Configuration Options

Gender

Switching gender changes the voice tone, helping users quickly find the ideal voice.

Voice

The dubbing options provided vary depending on the model and video. Dubbing is divided into three types: Built-in, Video, and User. Users can customize voice tones or record their own voices.

Tip

Refer to the 《Voice Data》 section for user customization.

Speech Rate

Speech rate is an important parameter for synthesized speech. The choice of speech rate has a significant impact on the effect in different languages and scenarios.

log
2025-04-18 07:08:59.473 | WARNING 11760 cbaudio.py:284 - idx_03.wav 06000-07757, 1.757s, speed up 1.220.
2025-04-18 07:09:00.092 | WARNING 11760 cbaudio.py:284 - idx_08.wav 16199-19406, 3.207s, speed up 1.454.
2025-04-18 07:09:00.441 | WARNING 11760 cbaudio.py:284 - idx_12.wav 24561-26832, 2.271s, speed up 1.235.
2025-04-18 07:09:00.926 | WARNING 11760 cbaudio.py:284 - idx_16.wav 33059-35588, 2.529s, speed up 1.277.

Note

During speech synthesis, the speech rate value will be printed. This value should be close to 1 and should not exceed 1.2 to avoid pitch distortion. If unavoidable, manual adjustments can be made.

Preview

Users can input custom text for speech synthesis preview to confirm the dubbing effect. Switch between Basic -> Language to change the preview text language.
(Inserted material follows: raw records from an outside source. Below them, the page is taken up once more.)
(** * FileUtils: duplicate-file finder (fileUtils.h, fileUtils.cpp, main.cpp)

    A shallow embedding of the three translation units and the properties of
    the size index, the growing-buffer comparator and the clustering loop.

    - file contents are [list byte]; a [FILE*] is a stream value holding the
      unread bytes and the end-of-file indicator;
    - [int] is a 32-bit two's-complement integer carried in [Z], [unsigned int]
      and [uintmax_t] values are carried in [N];
    - [std::unordered_map<int, std::vector<std::string>>] is a [gmap Z (list string)],
      [std::set<int>] a [gset Z] iterated in ascending order, and
      [std::set<std::string>] a [gset string];
    - the effects (standard streams, open stdio handles, and an observation
      trace of what the code did) are threaded through a state monad; the
      [double] accumulator of [PrintMapStats] is carried as an exact rational;
    - the directory tree is what [boost::filesystem] reports: for every entry
      its path, whether it is a directory or a regular file, and the
      [file_size] of a regular file; the root may also be missing, or be
      there without being a directory that can be listed, in which case
      [boost::filesystem] throws; a [boost::filesystem::path] is printed
      quoted, as its [operator<<] does;
    - memory ([new], [delete[]]) and I/O errors below the root other than a
      failing [fopen] are not modelled: every sub-directory met can be
      listed and every [file_size] succeeds. *)

From Stdlib Require Import ZArith NArith QArith Qcanon Lia Ascii.
From stdpp Require Import base option list strings gmap sorting.

Set Warnings "-clear-no-such-hyp".

Local Open Scope N_scope.
Local Open Scope Z_scope.
Local Open Scope nat_scope.

(** ** Bytes, streams and the process state *)

Abbreviation byte := Byte.byte.

Definition byte_eq_dec_inst : EqDecision byte := Byte.byte_eq_dec.
#[global] Existing Instance byte_eq_dec_inst.

(** What the program writes with [operator<<]. *)
Inductive token :=
| Str (s : string)
| Num (z : Z)
| Dbl (q : Qc)
| Endl.

(** What the program did, in order; kept beside the real effects so that
    statements about "which pairs were compared" or "how many reads" can be
    made. *)
Inductive event :=
| EvCompare (file1 file2 : string)          (* entry of [CompareFiles] *)
| EvRead (path : string) (requested transferred : N)   (* one [fread] *)
| EvInsert (path : string)                  (* [existing_matches.insert] *)
| EvCluster (members : list string).        (* a cluster closed by [" ]"] *)

#[global] Instance token_eq_dec : EqDecision token.
Proof. solve_decision. Defined.
#[global] Instance event_eq_dec : EqDecision event.
Proof. solve_decision. Defined.

(** A stdio stream: the path it was opened on, the bytes not yet read and the
    end-of-file indicator tested by [feof]. *)
Record FILE := mkFILE {
  f_path : string;
  f_rest : list byte;
  f_eof : bool
}.

Record world := World {
  files : gmap string (list byte);   (* files [fopen(..., "rb")] can open *)
  handles : list string;             (* streams opened and not yet closed *)
  cout : list token;
  cerr : list token;
  trace : list event
}.

(** State monad over [world]; [None] is reserved for a loop of the model that
    ran out of fuel. *)
Definition M (A : Type) : Type := world → option (A * world).

#[global] Instance M_ret : MRet M := λ A x w, Some (x, w).
#[global] Instance M_bind : MBind M := λ A B f m w,
  match m w with
  | Some (x, w') => f x w'
  | None => None
  end.

Definition out_of_fuel {A} : M A := λ _, None.

Definition modify (f : world → world) : M unit := λ w, Some (tt, f w).

Definition print_cout (ts : list token) : M unit :=
  modify (λ w, World (files w) (handles w) (cout w ++ ts) (cerr w) (trace w)).

Definition print_cerr (ts : list token) : M unit :=
  modify (λ w, World (files w) (handles w) (cout w) (cerr w ++ ts) (trace w)).

Definition log (e : event) : M unit :=
  modify (λ w, World (files w) (handles w) (cout w) (cerr w) (trace w ++ [e])).

(** Remove one occurrence of [p]. *)
Fixpoint remove_first (p : string) (l : list string) : list string :=
  match l with
  | [] => []
  | q :: l' => if decide (p = q) then l' else q :: remove_first p l'
  end.

(** [fopen(path, "rb")]: [None] is the [NULL] result. *)
Definition fopen (path : string) : M (option FILE) := λ w,
  match files w !! path with
  | Some data =>
      Some (Some (mkFILE path data false),
            World (files w) (path :: handles w) (cout w) (cerr w) (trace w))
  | None => Some (None, w)
  end.

Definition fclose (f : FILE) : M unit :=
  modify (λ w, World (files w) (remove_first (f_path f) (handles w))
                     (cout w) (cerr w) (trace w)).

(** [new char[size]()]: [size] zero bytes. *)
Definition new_block (size : N) : list byte := replicate (N.to_nat size) Byte.x00.

(** [fread(block, 1, size, f)]: the bytes available (at most [size]) overwrite
    the start of [block]; a short read sets the end-of-file indicator. *)
Definition fread (block : list byte) (size : N) (f : FILE) : M (list byte * FILE) :=
  let got := take (N.to_nat size) (f_rest f) in
  let f' := mkFILE (f_path f) (drop (N.to_nat size) (f_rest f))
                   (f_eof f || bool_decide (length got < N.to_nat size)) in
  log (EvRead (f_path f) size (N.of_nat (length got)));;
  mret (got ++ drop (length got) block, f').

(** [feof(f)]: non-zero once the indicator is set. *)
Definition feof (f : FILE) : Z := if f_eof f then 1%Z else 0%Z.

(** [memcmp(b1, b2, n)] on unsigned bytes: the sign of the first difference
    within the first [n] bytes. *)
Fixpoint memcmp_list (b1 b2 : list byte) : Z :=
  match b1, b2 with
  | x :: b1', y :: b2' =>
      if decide (x = y) then memcmp_list b1' b2'
      else if (Byte.to_N x <? Byte.to_N y)%N then (-1)%Z else 1%Z
  | _, _ => 0%Z
  end.

Definition memcmp (b1 b2 : list byte) (n : N) : Z :=
  memcmp_list (take (N.to_nat n) b1) (take (N.to_nat n) b2).

(** ** fileUtils.h: the class *)

Definition MAX_PASS : N := 6.

Definition BUFFER_SIZE : list N := [64; 255; 4096; 65535; 16777215; 268435456]%N.

Record FileUtils := mkFileUtils {
  file_map : gmap Z (list string);
  map_built : bool;
  matching_keys : gset Z
}.

(** The constructor: [map_built(false)], empty containers. *)
Definition FileUtils_new : FileUtils := mkFileUtils ∅ false ∅.

(** ** fileUtils.cpp: CompareFiles *)

(** The [do { ... } while (...)] loop.  [size] and [pass] are the locals of the
    same name. *)
Fixpoint CompareFiles_loop (fuel : nat) (if1 if2 : FILE) (size pass : N) : M bool :=
  match fuel with
  | O => out_of_fuel
  | S fuel' =>
      let '(size, pass) :=
        if (pass <? MAX_PASS)%N
        then (default 0%N (BUFFER_SIZE !! N.to_nat pass), (pass + 1)%N)
        else (size, pass) in
      '(block1, if1) ← fread (new_block size) size if1;
      '(block2, if2) ← fread (new_block size) size if2;
      if negb (memcmp block1 block2 size =? 0)%Z then
        fclose if1;; fclose if2;; mret false
      else if (feof if1 =? 0)%Z && (feof if2 =? 0)%Z then
        CompareFiles_loop fuel' if1 if2 size pass
      else
        fclose if1;; fclose if2;; mret true
  end.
Preview records will be saved to the Dubbing List.

Dubbing List

Displays the currently available dubbing voice information, supporting preview, deletion, and reordering operations.

Operation Instructions:

  • Click Preview to immediately play the voice clip.
  • Click Delete to remove the voice.
  • Use Move Up / Move Down to control the voice order.

Note

Example: When a user uploads test.mp4 and marks it as 001:

  1. For single-person dubbing, the Speaker defaults to 0.
  2. For multi-person dubbing, the Speaker matches the spk in the test_001.json data.